Directors of five companies sit on the little known Whitehall committees which form and direct overseas aid policy on large construction projects.

The pattern of links between these companies and the Government aid machine adds weight to claims by pressure groups that countries wanting British aid are helped if they buy British goods in return - arms in particular. A breakdown of recent overseas aid payments shows that countries that can afford to buy British are far more likely to be beneficiaries than the poorest nations, in most need of the aid.

Labour last night called for an inquiry into how appointments to the trade board and committees are made and it will raise the 'scandalous' aid issue in the Commons. Tom Clarke, the party's overseas aid spokesman, said: 'There are too many links with the arms industry and the Tory party for comfort. A full inquiry should be mounted into the way taxpayers' money has been used through the aid budget for the benefit of a small number of people.'

The companies with an inside track on aid are led by Balfour Beatty, the joint contractor on the Pergau dam project in Malaysia. Its parent company, BICC, has since 1980 given pounds 90,000 to Aims for Industry, British United Industrialists and the Economic League - all right-wing groups closely allied to the Tory party.

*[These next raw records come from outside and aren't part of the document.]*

Lemma drop_first_present (id : Z) (store : list filial) :
  In id (ids store) -> exists store', drop_first id store = Some store'.
Proof.
  induction store as [|r rest IH]; intros Hin; [destruct Hin|].
  cbn [drop_first]. destruct (Z.eqb_spec (filial_id r) id) as [E|E].
  - now exists rest.
  - destruct Hin as [H|H]; [contradiction|].
    destruct (IH H) as [l Hl]. rewrite Hl. now exists (r :: l).
Qed.

(** [drop_first] takes out one record, the first of that id. *)
Lemma drop_first_split (id : Z) (store store' : list filial) :
  drop_first id store = Some store' ->
  exists seen r rest,
    store = seen ++ r :: rest /\ store' = seen ++ rest /\
    filial_id r = id /\ ~ In id (ids seen).
Proof.
  revert store'. induction store as [|x xs IH]; intros store' H; [discriminate|].
  cbn [drop_first] in H. destruct (Z.eqb_spec (filial_id x) id) as [E|E].
  - injection H as <-. exists [], x, xs. repeat split; auto.
  - destruct (drop_first id xs) as [l|]; [|discriminate].
    injection H as <-.
    destruct (IH l eq_refl) as (seen & r & rest & -> & -> & Hr & Hn).
    exists (x :: seen), r, rest. repeat split; auto.
    intros [Hx|Hin]; [contradiction|]. now apply Hn.
Qed.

Over the same period, Balfour Beatty received 21 per cent - nearly pounds 300m - of the Overseas Development Administration's Aid and Trade Provision, which is used to help win future British export orders.

The select group of companies also includes GEC, Amec, Biwater and Davy. Among them, these five have taken 42.5 per cent of the pounds 1.37bn aid and trade budget since 1978. During that period, GEC has given at least pounds 100,000 to the Tory party.

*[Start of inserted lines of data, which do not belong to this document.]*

(** * pip-compile-multi: the upgrade features

    A shallow embedding of [pipcompilemulti/features/upgrade.py]:
    the [UpgradeAll] and [UpgradeSelected] features, the per-environment
    cache of pinned package names of [UpgradeSelected], and the parser of
    compiled [.txt] files that fills it.

    Conventions of the embedding:
    - a Python [str] is a [string]; [str.lower] is the lowering of the
      ASCII letters (package names and pin lines are ASCII text);
    - a Python [set] of names is a [gset string], the dictionary
      [_env_packages_cache] is a [gmap string (gset string)];
    - a call either returns a value or raises: [result];
    - the methods of [UpgradeSelected] read and fill the cache of the
      object: they are state transformers on the record of the object. *)

From Stdlib Require Import String Ascii List.
From stdpp Require Import base decidable option list gmap sets strings.

Local Open Scope string_scope.

(** ** Python strings *)

Module PyStr.

(** [c.lower()] for one character: 'A'..'Z' (65..90) move to 'a'..'z'. *)
Definition lower_ascii (c : ascii) : ascii :=
  let n := nat_of_ascii c in
  if (65 <=? n)%nat && (n <=? 90)%nat then ascii_of_nat (n + 32) else c.

(** [s.lower()] *)
Fixpoint lower (s : string) : string :=
  match s with
  | EmptyString => EmptyString
  | String c s' => String (lower_ascii c) (lower s')
  end.

(** [t.startswith(sep)] *)
Fixpoint startswith (sep t : string) : bool :=
  match sep, t with
  | EmptyString, _ => true
  | String _ _, EmptyString => false
  | String a sep', String b t' => if ascii_dec a b then startswith sep' t' else false
  end.

(** [sep in s]: [sep] occurs in [s] at some position. *)
Fixpoint contains (sep s : string) : bool :=
  startswith sep s ||
  match s with
  | EmptyString => false
  | String _ s' => contains sep s'
  end.

(** [s.split(sep, 1)[0]]: the text before the leftmost occurrence of
    [sep], and all of [s] when [sep] does not occur. *)
Fixpoint split1_head (sep s : string) : string :=
  if startswith sep s then EmptyString
  else match s with
       | EmptyString => EmptyString
       | String c s' => String c (split1_head sep s')
       end.

Definition newline : ascii := ascii_of_nat 10.

(** [for line in fp]: the text of the file cut after each newline; every
    line keeps its newline, the last line may lack one, and an empty file
    yields no line. *)
Fixpoint iter_lines (content : string) : list string :=
  match content with
  | EmptyString => []
  | String c rest =>
      if ascii_dec c newline then String c EmptyString :: iter_lines rest
      else match iter_lines rest with
           | [] => [String c EmptyString]
           | line :: lines => String c line :: lines
           end
  end.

All five companies are represented on two powerful Government policy groups, the British Overseas Trade Board and the Overseas Projects Board. The Duke of Kent, a director of BICC, Balfour Beatty's parent company, is vice-chairman of the trade board. A spokesman for the Duke said yesterday: 'He has no comment to make.'

Between them, the trade and projects boards determine Britain's exports and aid and trade policy. The project board's job, says an official circular, is to provide 'expert advice to DTI (Department of Trade and Industry) ministers and their officials on issues affecting UK industry's ability to compete effectively for major project business overseas.'

Its terms of reference go further: 'To provide a means of achieving closer communication between industry and government in respect of major project business; to give industry a voice in the formulation of Government policy in relation to major overseas projects; to advise the projects and export policy division of the DTI on the provision of assistance under . . . the Aid and Trade Provision.'

Its chairman is Sir Alan Cockshaw, the head of Amec. He is also a member of the overseas trade board.

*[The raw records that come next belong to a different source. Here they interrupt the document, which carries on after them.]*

(** X12. A list, tuple or dict-keys view that holds an item that is not
    a string cannot be joined into the search URL: with such a ZIP filter
    a run with a positive budget makes no request at all, logs the error
    for page 1 and returns no listing. *)
Theorem non_string_zip_filter_blocks_run
    (fs : gmap string value) (v : value) (items : list atom) (a : atom)
    (max_pages : Z) :
  fs !! "zip_codes" = Some v ->
  sequence_of v = Some items ->
  a ∈ items -> (forall s, a <> AStr s) ->
  0 < max_pages ->
  scrape_listings requests_get repr_container set_iter max_pages fs
  = (Ok [], fs, [EErrorPage 1]).
Proof.
  intros Hzc Hseq Hin Hns Hpos.
  assert (Hb : build_search_url repr_container set_iter fs = (Raised, fs, [])).
  { unfold build_search_url. rewrite (bind_get_filter _ _ _ _ Hzc).
    assert (Htruthy : truthy v = true).
    { destruct v as [x|l|s|l|l|l]; try discriminate; injection Hseq as ->;
        simpl; apply negb_true_iff, bool_decide_eq_false; intros ->;
        now apply elem_of_nil in Hin. }
    rewrite Htruthy. apply bind_Raised, bind_Raised.
    unfold join_filter. rewrite (bind_get_filter _ _ _ _ Hzc).
    assert (Hitems : forall fs0,
               match v with
               | VAtom (AStr s) => ret (chars s)
               | VAtom _ => raise
               | VList l | VTuple l | VDictKeys l => ret l
               | VSet s => ret (set_iter s)
               | VGen l => bind (put_filter "zip_codes" (VGen [])) (fun _ => ret l)
               end fs0 = (Ok items, fs0, [])).
    { intros fs0. destruct v as [x|l|s|l|l|l]; try discriminate;
        injection Hseq as ->; reflexivity. }
    rewrite (bind_quiet_Ok _ _ _ _ (Hitems fs)).
    now rewrite (as_strs_None _ _ Hin Hns). }
  unfold scrape_listings.
  replace (Z.to_nat max_pages) with (S (Z.to_nat max_pages - 1)) by lia.
  apply (page_loop_break requests_get repr_container set_iter _ 1 [] []).
  unfold discover_links. now apply bind_Raised.
Qed.

End BrokenPages.

Lemma non_string_zip_filter_blocks_run_witness :
  scrape_listings (demo_site demo_page2) no_repr elements 5 tuple_of_ints
  = (Ok [], tuple_of_ints, [EErrorPage 1]).
Proof.
  apply (non_string_zip_filter_blocks_run (demo_site demo_page2) no_repr elements
           tuple_of_ints (VTuple [AInt 33131; AInt 33125])
           [AInt 33131; AInt 33125] (AInt 33131)).
  - reflexivity.
  - reflexivity.
  - apply list_elem_of_here.
  - discriminate.
  - lia.
Defined.

Lemma anchor_without_href_aborts_run_witness :
  result_of (scrape_listings (demo_site demo_page2_broken) no_repr elements 5 init_filters)
  = Ok [listing_a; listing_b; listing_e]
  /\ gets (trace_of (scrape_listings (demo_site demo_page2_broken) no_repr elements 5
                                     init_filters))
     = [page_url base_url 1; "/a"; "/b"; "/c"; "/d"; "/e"; page_url base_url 2].
Proof.
  destruct (anchor_without_href_aborts_run (demo_site demo_page2_broken) no_repr elements
              init_filters base_url 5 200 [demo_links]
              (Soup None None None None None None None [Some "/f"; None; Some "/a"])
              stable_init_filters build_init_filters
              (demo_first_page _ _ (or_introl eq_refl)))
    as (t & Hg & Hrun).
  - simpl. lia.
  - vm_compute. reflexivity.
  - unfold status_ok. lia.
  - apply list_elem_of_further, list_elem_of_here.
  - rewrite Hrun. split.
    + vm_compute. reflexivity.
    + change (trace_of (?r, init_filters, ?t0)) with t0.
      rewrite gets_app, Hg. vm_compute. reflexivity.
Defined.

(** ** ZIP filters that are not sets *)

(** How a returned listing got through the ZIP check. *)
Lemma check_and_extract_Some_zip target page fs l fs' t :
  check_and_extract target page fs = (Ok (Some l), fs', t) ->
  exists zc,
    fs !! "zip_codes" = Some zc
    /\ (truthy zc = false
        \/ exists fs1 t1,
             filter_contains "zip_codes" (extract_zip_code page) fs = (Ok true, fs1, t1)).
Proof.
  unfold check_and_extract. intros H.
  invert_get H.
  destruct (truthy v && negb (is_wheelchair_accessible page))%bool; [discriminate|].
  invert_get H.
  destruct (truthy v0 && negb (accepts_section_8 page))%bool; [discriminate|].
  do 7 invert_text H.
  invert_get H.
  exists v1. split; [assumption|].
  destruct (truthy v1); [right | now left].
  apply bind_Ok_inv in H as (present & fs1 & t1 & t2 & Hc & Hk & _).
  destruct present; [eauto|]. simpl in Hk. unfold ret in Hk. discriminate.
Qed.

Lemma filter_contains_sequence x fs v items :
  fs !! "zip_codes" = Some v -> sequence_of v = Some items ->
  filter_contains "zip_codes" x fs = (Ok (bool_decide (AStr x ∈ items)), fs, []).
Proof.
  intros Hzc Hseq. unfold filter_contains. rewrite (bind_get_filter _ _ _ _ Hzc).
  destruct v as [a|l|s|l|l|l]; try discriminate; injection Hseq as ->; reflexivity.
Qed.

Lemma stable_sequence fs v items :
  fs !! "zip_codes" = Some v -> sequence_of v = Some items -> stable fs.
Proof. intros Hzc Hseq x pending. rewrite Hzc. intros [= ->]. discriminate. Qed.

Lemma bind_moves {A B} (m : M A) (k : A -> M B) fs fs1 r0 :
  m fs = (r0, fs1, []) -> (forall a, quiet (k a) fs1) ->
  exists r, bind m k fs = (r, fs1, []).
Proof.
  intros Hm Hk. unfold bind. rewrite Hm. destruct r0 as [a|]; [|eauto].
  destruct (Hk a) as [r ->]. eauto.
Qed.

Lemma omap_all_None {A B} (f : A -> option B) (l : list A) :
  (forall x, f x = None) -> omap f l = [].
Proof.
  intros Hf. induction l as [|x l IH]; [reflexivity|].
  cbn [omap list_omap]. rewrite Hf. exact IH.
Qed.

Administration of the aid and trade scheme has been criticised by pressure groups. They maintain the money has been misdirected away from the poorest countries to those which can afford to buy our goods, especially our military weapons.

Andrew Lees, campaigns director for Friends of the Earth, said that the aid and trade scheme 'operates like a cosy cartel or private club whose members benefit from taxpayers' subsidies which, while lucrative to those companies, are actually of questionable aid and economic benefit'.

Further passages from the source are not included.